11

666 77 60
                                    


(Jisung)

Son dersin son dakikalarına gelmiştik. Bugün 2 sınava girdikleri ve yarın da sınavları olduğu için çocukları dinlenmesi için serbest bırakmıştım. Sınıfın ortasında durmuş ve onların eğlenmesini izliyordum.

Sınıfın kapısı birden sertçe açıldığında herkes şaşkınca oraya bakmıştı. Minho neredeyse gözlerinden alev çıkaracak gibi bakıyordu.

"Buraya gel." Beni bileğimden tutup hızla sınıftan dışarı çekmiş ve sınıfın kapısını kapatıp beni kapıyla arasına almıştı. O kadar sinirliydi ki... Daha önce onu tonlarca kez sinirlendirmiştim ama hiç bu kadar sinirlenmemişti.

Arkadan bir öksürme sesi geldiğinde ikimiz de arkaya bakmıştık. Temizlik görevlisi abla bize tip tip bakıyordu.

"Kolay gelsin abla."

"Sağ ol." Minho beni hızla yandaki boş sınıfa çekmişti. Sınıf boştu çünkü sınıf beden dersindeydi. Beni sınıfa fırlatırcasına ittiğinde neredeyse düşecektim. Kendimi toparlayıp ona baktığımda sert adımlarla üzerime doğru geldiğini görmüştüm. Bunu yumuşatmazsam bu okuldan cesedim çıkar...

"Minho..." Tatlı bir ses tonuyla konuştuğumda üstüme gelmeyi bırakmış ve olduğu yerde durmuştu. Aramızda en fazla bir adımlık mesafe kalmıştı. Sakinleşmek adına derin bir nefes alıp vermişti ama hiç de işe yaramış gibi değildi. Ne yaptığımı bilmediğim için nasıl sakinleştireceğimi bilmiyordum.

"Sikeceğim onu!" Ona birazcık daha yaklaşmış ve ellerimi omuzlarına koymuştum. Gözlerim gözlerini bulduğunda biraz da olsun sakinleştiğini hissetmiştim.

"Kimi?" Tekrar derin bir nefes vermişti.

"Changbin itini! Ne söylediğini biliyor musun?!" Kaşlarımı çatmıştm. Acaba ne söyledi de bunu bu kadar delirtti. "Çok güzelmişsin, öyle söyledi!" Kafamı yana eğmiştim.

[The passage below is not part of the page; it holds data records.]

Lemma resolve_field_string scope f def name u :
  is_primitive def = false → resolve_field scope f def (Some (JString name)) = Ok u →
  ∃ out, u = Put out ∧ gated (value_ws scope) (lookup scope) out.
Proof.
  intros Hp. unfold resolve_field. rewrite Hp. destruct (canonical_type_ref _ _ _) as [ct|]; simpl; [|done].
  destruct (resolve_connection_ref name scope) as [resolved|] eqn:Er; [|done].
  intros (vs & Hv & ->)%res_map_ok. eexists. split; [done|].
  apply resolve_connection_ref_gate in Er as [Hc Hg]. apply connection_values_extend in Hv. by exists resolved, vs.
Qed.

(** A pass of the resolution, field by field: a connection name is replaced by
    a gated object, everything else stays as it is. *)
Definition resolved_field (scope : ResolveScope) (schema : gmap string InputFieldDef) (before after : option json) (f : string) : Prop :=
  match schema !! f, before with
  | Some def, Some (JString name) =>
      if is_primitive def then after = before
      else ∃ out, after = Some out ∧ gated (value_ws scope) (lookup scope) out
  | Some def, Some (JObject m) => after = before
  | Some def, Some _ => is_primitive def = true ∧ after = before
  | _, _ => after = before
  end.

Lemma resolve_inputs_fields input schema scope out :
  sorted_map (entries input) → resolve_connection_inputs_scoped input schema scope = Ok out →
  sorted_map (entries out) ∧ ∀ f, resolved_field scope schema (json_map_lookup f (entries input)) (json_get f out) f.
Proof.
  intros Hs. unfold resolve_connection_inputs_scoped. intros (m' & Hp & ->)%res_map_ok.
  apply schema_pass_ok in Hp as [Hs' Hf]; [|done]. split; [done|]. intros f. specialize (Hf f). cbn [json_get].
  unfold resolved_field. destruct (schema !! f) as [def|]; [|done]. destruct Hf as (u & Hu & ->).
  destruct (json_map_lookup f (entries input)) as [v|] eqn:Ev.
  2:{ unfold resolve_field in Hu. destruct (is_primitive def); by simplify_eq. }
  unfold resolve_field in Hu. destruct (is_primitive def) eqn:Ep; [destruct v; by simplify_eq|].
  destruct v as [|b|n|name|l|m]; try done; [|by simplify_eq].
  destruct (resolve_field_string scope f def name u Ep) as (o & -> & Hg); [|by exists o].
  unfold resolve_field. by rewrite Ep.
Qed.

(** ** The input of an action *)

Section action.
Context `{Tera, JsonParser}.
Implicit Types (schema : gmap string InputFieldDef) (roles : RoleScope).

Definition owner_of (roles : RoleScope) : RoleConfig := default (caller roles) (action_owner roles).

Lemma merge_action_defaults_fields input schema context out :
  sorted_map (entries input) → merge_action_defaults input schema context = Ok out →
  sorted_map (entries out) ∧ ∀ f,
    match json_map_lookup f (entries input), schema !! f with
    | None, Some def =>
        match if_default def with
        | Some d => ∃ v, action_default context f def d = Ok v ∧ json_get f out = Some v
        | None => json_get f out = None
        end
    | before, _ => json_get f out = before
    end.
Proof.
  intros Hs. unfold merge_action_defaults. intros (m' & Hp & ->)%res_map_ok.
  apply schema_pass_ok in Hp as [Hs' Hf]; [|done]. split; [done|]. intros f. specialize (Hf f). cbn [json_get].
  destruct (schema !! f) as [def|] eqn:Ef; [|by destruct (json_map_lookup f (entries input))].
  destruct Hf as (u & Hu & ->). unfold action_default_field in Hu.
  destruct (json_map_lookup f (entries input)) as [v|]; [by simplify_eq|].
  destruct (if_default def) as [d|]; [|by simplify_eq].
  apply res_map_ok in Hu as (v & Hv & ->). by exists v.
Qed.

(** The three passes, field by field. *)
Lemma prepare_action_input_passes input schema roles out :
  sorted_map (entries input) → prepare_action_input_roles input schema roles = Ok out →
  ∃ m1 m2,
    (∀ f, resolved_field (bucket_scope (caller roles) (owner_of roles) (others roles)) schema
            (json_map_lookup f (entries input)) (json_get f m1) f) ∧
    (∀ f, match json_get f m1, schema !! f with
          | None, Some def =>
              match if_default def with
              | Some d => ∃ v, action_default (secrets_ctx (rl_config (owner_of roles))) f def d = Ok v ∧ json_get f m2 = Some v
              | None => json_get f m2 = None
              end
          | before, _ => json_get f m2 = before
          end) ∧
    (∀ f, resolved_field (bucket_scope (owner_of roles) (owner_of roles) (others roles)) schema (json_get f m2) (json_get f out) f).
Proof.
  intros Hs. unfold prepare_action_input_roles. fold (owner_of roles).
  intros (m1 & P1 & P2)%res_bind_ok. rewrite !ctx_ok in P1.
  apply res_bind_ok in P2 as (m2 & P2 & P3). rewrite !ctx_ok in P2. rewrite !ctx_ok in P3.
  apply resolve_inputs_fields in P1 as [Hs1 F1]; [|done].
  assert (G1 : ∀ f, json_map_lookup f (entries m1) = json_get f m1) by by destruct m1.
  apply merge_action_defaults_fields in P2 as [Hs2 F2]; [|done].
  assert (G2 : ∀ f, json_map_lookup f (entries m2) = json_get f m2) by by destruct m2.
  apply resolve_inputs_fields in P3 as [Hs3 F3]; [|done].
  exists m1, m2. split; [done|]. split; intros f; [specialize (F2 f); by rewrite G1 in F2|specialize (F3 f); by rewrite G2 in F3].
Qed.

Lemma value_ws_bucket value role lk : value_ws (bucket_scope value role lk) = rl_workspace value.
Proof. unfold bucket_scope. by case_bool_decide. Qed.

Lemma gated_object ws lk v : gated ws lk v → ∃ m, v = JObject m.
Proof. intros (r & vs & -> & _). unfold object_of. eauto. Qed.

(** A resolved object is not touched by a later pass. *)
Lemma resolved_field_object scope schema m after f : resolved_field scope schema (Some (JObject m)) after f → after = Some (JObject m).
Proof. unfold resolved_field. by destruct (schema !! f). Qed.

(** C26. What becomes of a field the caller supplied: a connection name is
    replaced by a connection of the caller's workspace or a shared one; any
    other value is the caller's, byte for byte, rendered with nothing. A field
    the caller left out has the owner's default, rendered once with the
    owner's secrets, or is absent. *)
Theorem prepare_action_input_gated input schema roles out f :
  sorted_map (entries input) → prepare_action_input_roles input schema roles = Ok out →
  match json_map_lookup f (entries input), schema !! f with
  | Some (JString name), Some def =>
      if is_primitive def then json_get f out = Some (JString name)
      else ∃ v, json_get f out = Some v ∧
             gated (rl_workspace (caller roles)) (lookup (bucket_scope (caller roles) (owner_of roles) (others roles))) v
  | Some v, _ => json_get f out = Some v
  | None, None => json_get f out = None
  | None, Some def =>
      match if_default def with
      | None => json_get f out = None
      | Some d => ∃ v v', action_default (secrets_ctx (rl_config (owner_of roles))) f def d = Ok v ∧ json_get f out = Some v' ∧
          (v' = v ∨ ∃ name, v = JString name ∧ is_primitive def = false ∧
             gated (rl_workspace (owner_of roles)) (lookup (bucket_scope (owner_of roles) (owner_of roles) (others roles))) v')
      end
  end.
Proof.
  intros Hs Hp. destruct (prepare_action_input_passes input schema roles out Hs Hp) as (m1 & m2 & F1 & F2 & F3).
  specialize (F1 f). specialize (F2 f). specialize (F3 f).
  unfold resolved_field in F1. destruct (schema !! f) as [def|] eqn:Ef.
  2:{ rewrite F1 in F2. unfold resolved_field in F3. rewrite Ef in F3.
      destruct (json_map_lookup f (entries input)) as [[]|]; by rewrite F3. }
  destruct (json_map_lookup f (entries input)) as [v|].
  - assert (Hkeep : json_get f m1 = Some v → (∀ name, v = JString name → is_primitive def = true) →
      json_get f out = Some v).
    { intros Hm1 Hstr. rewrite Hm1 in F2. rewrite F2 in F3. unfold resolved_field in F3. rewrite Ef in F3.
      destruct v as [|b|n|name|l|m]; try (by destruct F3); try exact F3. by rewrite (Hstr name eq_refl) in F3. }
    destruct v as [|b|n|name|l|m]; [by apply Hkeep; [apply F1|]..| |by apply Hkeep; [apply F1|]|by apply Hkeep].
    destruct (is_primitive def) eqn:Ep; [by apply Hkeep|].
    destruct F1 as (o & Ho & Hg). rewrite Ho in F2. rewrite F2 in F3.
    pose proof Hg as Hg'. rewrite value_ws_bucket in Hg'.
    apply gated_object in Hg as [mo ->]. apply resolved_field_object in F3. by exists (JObject mo).
  - rewrite F1 in F2. destruct (if_default def) as [d|].
    2:{ rewrite F2 in F3. unfold resolved_field in F3. by rewrite Ef in F3. }
    destruct F2 as (v & Hv & Hm2). rewrite Hm2 in F3. unfold resolved_field in F3. rewrite Ef in F3.
    assert (Hsame : json_get f out = Some v → ∃ v0 v', action_default (secrets_ctx (rl_config (owner_of roles))) f def d = Ok v0 ∧
      json_get f out = Some v' ∧ (v' = v0 ∨ ∃ name, v0 = JString name ∧ is_primitive def = false ∧
        gated (rl_workspace (owner_of roles)) (lookup (bucket_scope (owner_of roles) (owner_of roles) (others roles))) v')).
    { intros Hout. exists v, v. auto. }
    destruct v as [|b|n|name|l|m]; [by apply Hsame, F3..| |by apply Hsame, F3|by apply Hsame].
    destruct (is_primitive def) eqn:Ep; [by apply Hsame|].
    destruct F3 as (o & Ho & Hg). rewrite value_ws_bucket in Hg. exists (JString name), o. split_and!; [done..|].
    right. by exists name.
Qed.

"Değil miyim?" Bir süre susmuştu.

"Konu o mu Jisung?"

"Evet, konu o. Sence güzel değil miyim?" Bana bakarak iç çekmişti. Ulan adamı 5 dakikada sakinleştirdim, helal olsun bana.

"Güzelsin."

"Neden kızıyorsun o zaman?"

"Ben senin güzel olmadığını söylemiyorum. Sinirlendiğim şey bunu onun dile getirmesi." Gülümsemiştim.

"O zaman git Changbin'e bağır, bana değil." Dilini dudaklarında gezdirmişti.

"Dövdüm onu." Şaşkınca gözlerimi büyütmüş ve ellerimi omuzlarından çekmiştim.

"Ne?!"

"Dövdüm." Bir küfür savurmuştum. Sınıftan çıkmak üzere arkamı döndüğüm sırada beni kendine çekmiş ve duvarla arasına almıştı. "Hak etti." Ellerimi göğsüne koymuş ve onu itmeye çalışmıştım ama işe yaramamıştı.

"Sen delisin!"

"Yeni mi fark ettin?" Oflamıştım. "Hiç oflama, hak ettiği için dövdüm."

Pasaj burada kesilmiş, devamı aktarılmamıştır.